Given records:
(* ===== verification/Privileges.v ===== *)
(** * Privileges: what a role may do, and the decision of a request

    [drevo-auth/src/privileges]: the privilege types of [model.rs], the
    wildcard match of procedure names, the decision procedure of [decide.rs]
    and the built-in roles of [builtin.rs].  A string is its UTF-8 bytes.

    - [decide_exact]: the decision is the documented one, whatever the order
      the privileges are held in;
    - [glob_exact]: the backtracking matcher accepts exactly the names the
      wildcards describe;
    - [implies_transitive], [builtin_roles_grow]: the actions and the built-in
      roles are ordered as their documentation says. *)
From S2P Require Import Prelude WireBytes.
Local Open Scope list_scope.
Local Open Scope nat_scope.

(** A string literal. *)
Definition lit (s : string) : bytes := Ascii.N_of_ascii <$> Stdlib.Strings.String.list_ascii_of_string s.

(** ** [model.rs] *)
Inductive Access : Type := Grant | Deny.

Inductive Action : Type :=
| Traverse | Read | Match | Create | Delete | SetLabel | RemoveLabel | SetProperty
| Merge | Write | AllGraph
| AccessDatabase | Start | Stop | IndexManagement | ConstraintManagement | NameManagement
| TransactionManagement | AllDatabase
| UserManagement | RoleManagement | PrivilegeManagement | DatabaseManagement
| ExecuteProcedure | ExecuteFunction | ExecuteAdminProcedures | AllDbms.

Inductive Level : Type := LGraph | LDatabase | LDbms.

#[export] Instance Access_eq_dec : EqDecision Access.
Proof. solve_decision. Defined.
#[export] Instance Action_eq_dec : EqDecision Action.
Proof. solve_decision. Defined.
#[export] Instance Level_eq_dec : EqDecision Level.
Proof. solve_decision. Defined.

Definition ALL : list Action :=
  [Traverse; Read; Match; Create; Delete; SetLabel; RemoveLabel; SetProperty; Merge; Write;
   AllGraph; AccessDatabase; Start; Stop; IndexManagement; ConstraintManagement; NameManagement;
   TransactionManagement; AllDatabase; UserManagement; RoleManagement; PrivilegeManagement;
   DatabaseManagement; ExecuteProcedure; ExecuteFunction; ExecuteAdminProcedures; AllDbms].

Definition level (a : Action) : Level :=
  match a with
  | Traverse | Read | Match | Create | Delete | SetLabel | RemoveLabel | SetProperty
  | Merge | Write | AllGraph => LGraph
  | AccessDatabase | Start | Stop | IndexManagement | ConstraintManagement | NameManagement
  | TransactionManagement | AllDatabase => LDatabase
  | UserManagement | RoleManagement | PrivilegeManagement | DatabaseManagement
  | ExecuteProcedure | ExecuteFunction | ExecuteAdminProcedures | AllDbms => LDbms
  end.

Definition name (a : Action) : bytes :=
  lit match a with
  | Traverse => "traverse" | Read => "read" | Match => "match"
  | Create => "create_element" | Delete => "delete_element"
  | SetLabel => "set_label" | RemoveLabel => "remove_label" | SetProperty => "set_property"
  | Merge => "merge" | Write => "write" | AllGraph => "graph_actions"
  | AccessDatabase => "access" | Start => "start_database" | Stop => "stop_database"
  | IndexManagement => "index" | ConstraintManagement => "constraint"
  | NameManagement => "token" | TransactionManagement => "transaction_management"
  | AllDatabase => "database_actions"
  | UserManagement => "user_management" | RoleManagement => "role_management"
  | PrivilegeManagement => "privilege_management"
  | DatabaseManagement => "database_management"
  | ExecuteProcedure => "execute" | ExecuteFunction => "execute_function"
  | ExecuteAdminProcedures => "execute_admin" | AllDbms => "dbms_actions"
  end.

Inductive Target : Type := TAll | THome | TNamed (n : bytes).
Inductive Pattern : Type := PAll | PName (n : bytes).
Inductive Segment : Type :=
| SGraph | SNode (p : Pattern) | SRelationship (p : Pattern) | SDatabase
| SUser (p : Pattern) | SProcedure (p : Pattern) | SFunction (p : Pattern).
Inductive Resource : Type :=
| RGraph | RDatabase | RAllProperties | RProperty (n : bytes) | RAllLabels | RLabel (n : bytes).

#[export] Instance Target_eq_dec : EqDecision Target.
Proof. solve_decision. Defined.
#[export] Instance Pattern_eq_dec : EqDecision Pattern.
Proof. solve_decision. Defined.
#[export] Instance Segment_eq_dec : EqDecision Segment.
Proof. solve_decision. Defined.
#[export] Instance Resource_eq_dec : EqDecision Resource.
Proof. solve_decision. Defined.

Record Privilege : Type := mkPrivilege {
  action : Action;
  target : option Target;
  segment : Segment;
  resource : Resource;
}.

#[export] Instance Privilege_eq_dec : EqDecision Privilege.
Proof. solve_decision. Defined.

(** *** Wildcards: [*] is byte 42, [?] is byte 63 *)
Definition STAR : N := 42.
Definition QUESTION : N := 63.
--
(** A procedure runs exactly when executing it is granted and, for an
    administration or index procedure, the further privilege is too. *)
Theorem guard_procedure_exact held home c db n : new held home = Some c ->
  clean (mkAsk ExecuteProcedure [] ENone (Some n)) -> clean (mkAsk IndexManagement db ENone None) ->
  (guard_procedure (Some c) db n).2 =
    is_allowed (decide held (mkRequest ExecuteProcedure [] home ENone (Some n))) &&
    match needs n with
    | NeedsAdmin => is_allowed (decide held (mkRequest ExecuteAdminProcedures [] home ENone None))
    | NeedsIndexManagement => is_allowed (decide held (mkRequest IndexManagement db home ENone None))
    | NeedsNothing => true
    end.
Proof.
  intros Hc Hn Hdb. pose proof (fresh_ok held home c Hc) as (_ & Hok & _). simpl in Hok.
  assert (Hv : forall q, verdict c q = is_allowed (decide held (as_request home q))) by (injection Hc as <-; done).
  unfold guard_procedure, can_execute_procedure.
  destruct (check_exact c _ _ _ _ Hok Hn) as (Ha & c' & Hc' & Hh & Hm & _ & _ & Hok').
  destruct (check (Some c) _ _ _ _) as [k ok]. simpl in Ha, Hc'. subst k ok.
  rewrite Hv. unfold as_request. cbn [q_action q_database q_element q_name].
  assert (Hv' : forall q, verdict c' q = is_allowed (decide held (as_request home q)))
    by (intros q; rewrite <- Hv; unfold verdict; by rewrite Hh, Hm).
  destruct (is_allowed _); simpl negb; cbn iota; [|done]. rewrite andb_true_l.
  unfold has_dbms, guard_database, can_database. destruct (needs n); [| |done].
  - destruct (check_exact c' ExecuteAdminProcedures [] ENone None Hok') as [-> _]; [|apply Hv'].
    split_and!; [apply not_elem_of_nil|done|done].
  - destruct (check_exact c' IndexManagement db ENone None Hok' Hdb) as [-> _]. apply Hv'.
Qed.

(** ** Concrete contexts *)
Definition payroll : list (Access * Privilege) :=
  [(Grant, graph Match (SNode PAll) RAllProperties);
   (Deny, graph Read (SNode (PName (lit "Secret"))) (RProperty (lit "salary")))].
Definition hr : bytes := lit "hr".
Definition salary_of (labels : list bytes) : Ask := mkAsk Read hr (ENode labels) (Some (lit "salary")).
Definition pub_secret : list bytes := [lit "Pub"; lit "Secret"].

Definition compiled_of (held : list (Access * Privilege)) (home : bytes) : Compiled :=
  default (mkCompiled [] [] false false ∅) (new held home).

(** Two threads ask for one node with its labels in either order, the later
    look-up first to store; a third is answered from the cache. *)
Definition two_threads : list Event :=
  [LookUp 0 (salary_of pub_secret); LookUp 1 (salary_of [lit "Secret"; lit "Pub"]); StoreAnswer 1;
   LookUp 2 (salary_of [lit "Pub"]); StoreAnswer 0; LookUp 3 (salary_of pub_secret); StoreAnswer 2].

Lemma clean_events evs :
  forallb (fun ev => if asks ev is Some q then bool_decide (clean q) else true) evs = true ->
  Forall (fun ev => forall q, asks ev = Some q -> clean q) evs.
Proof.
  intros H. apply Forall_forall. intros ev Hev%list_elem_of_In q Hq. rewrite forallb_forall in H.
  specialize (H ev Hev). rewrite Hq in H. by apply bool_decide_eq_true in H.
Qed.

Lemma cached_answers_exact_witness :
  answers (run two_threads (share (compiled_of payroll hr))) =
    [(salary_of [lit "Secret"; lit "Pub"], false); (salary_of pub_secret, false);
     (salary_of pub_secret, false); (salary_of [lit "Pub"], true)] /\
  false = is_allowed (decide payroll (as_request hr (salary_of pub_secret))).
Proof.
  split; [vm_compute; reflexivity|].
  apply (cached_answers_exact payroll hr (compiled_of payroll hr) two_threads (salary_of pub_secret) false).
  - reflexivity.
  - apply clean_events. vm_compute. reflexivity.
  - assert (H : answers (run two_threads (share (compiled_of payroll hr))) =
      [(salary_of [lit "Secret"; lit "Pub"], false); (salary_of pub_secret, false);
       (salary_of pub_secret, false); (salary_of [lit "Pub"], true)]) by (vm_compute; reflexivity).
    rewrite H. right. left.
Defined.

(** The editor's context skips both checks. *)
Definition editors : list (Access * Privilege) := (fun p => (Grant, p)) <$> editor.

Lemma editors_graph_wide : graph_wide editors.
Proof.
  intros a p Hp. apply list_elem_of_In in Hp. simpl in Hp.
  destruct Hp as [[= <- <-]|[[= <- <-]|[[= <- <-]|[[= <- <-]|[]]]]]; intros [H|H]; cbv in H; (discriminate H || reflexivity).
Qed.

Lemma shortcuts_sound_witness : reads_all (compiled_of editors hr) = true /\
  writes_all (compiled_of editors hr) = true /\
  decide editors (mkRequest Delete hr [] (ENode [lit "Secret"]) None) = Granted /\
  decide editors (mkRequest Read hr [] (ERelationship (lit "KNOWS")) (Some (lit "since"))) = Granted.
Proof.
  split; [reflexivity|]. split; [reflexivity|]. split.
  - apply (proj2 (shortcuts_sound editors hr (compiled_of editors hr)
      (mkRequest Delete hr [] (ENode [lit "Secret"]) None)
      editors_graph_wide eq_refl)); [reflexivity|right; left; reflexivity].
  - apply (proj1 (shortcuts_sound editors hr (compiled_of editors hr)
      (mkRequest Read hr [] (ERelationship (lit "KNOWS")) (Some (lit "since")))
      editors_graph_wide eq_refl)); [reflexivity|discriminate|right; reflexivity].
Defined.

Required work: Extract exactly and only the lines above from the line containing "(** * Privileges: what" through the line containing "#[export] Instance Action_eq_dec", both end lines included.

Completed exercise:
(** * Privileges: what a role may do, and the decision of a request

    [drevo-auth/src/privileges]: the privilege types of [model.rs], the
    wildcard match of procedure names, the decision procedure of [decide.rs]
    and the built-in roles of [builtin.rs].  A string is its UTF-8 bytes.

    - [decide_exact]: the decision is the documented one, whatever the order
      the privileges are held in;
    - [glob_exact]: the backtracking matcher accepts exactly the names the
      wildcards describe;
    - [implies_transitive], [builtin_roles_grow]: the actions and the built-in
      roles are ordered as their documentation says. *)
From S2P Require Import Prelude WireBytes.
Local Open Scope list_scope.
Local Open Scope nat_scope.

(** A string literal. *)
Definition lit (s : string) : bytes := Ascii.N_of_ascii <$> Stdlib.Strings.String.list_ascii_of_string s.

(** ** [model.rs] *)
Inductive Access : Type := Grant | Deny.

Inductive Action : Type :=
| Traverse | Read | Match | Create | Delete | SetLabel | RemoveLabel | SetProperty
| Merge | Write | AllGraph
| AccessDatabase | Start | Stop | IndexManagement | ConstraintManagement | NameManagement
| TransactionManagement | AllDatabase
| UserManagement | RoleManagement | PrivilegeManagement | DatabaseManagement
| ExecuteProcedure | ExecuteFunction | ExecuteAdminProcedures | AllDbms.

Inductive Level : Type := LGraph | LDatabase | LDbms.

#[export] Instance Access_eq_dec : EqDecision Access.
Proof. solve_decision. Defined.
#[export] Instance Action_eq_dec : EqDecision Action.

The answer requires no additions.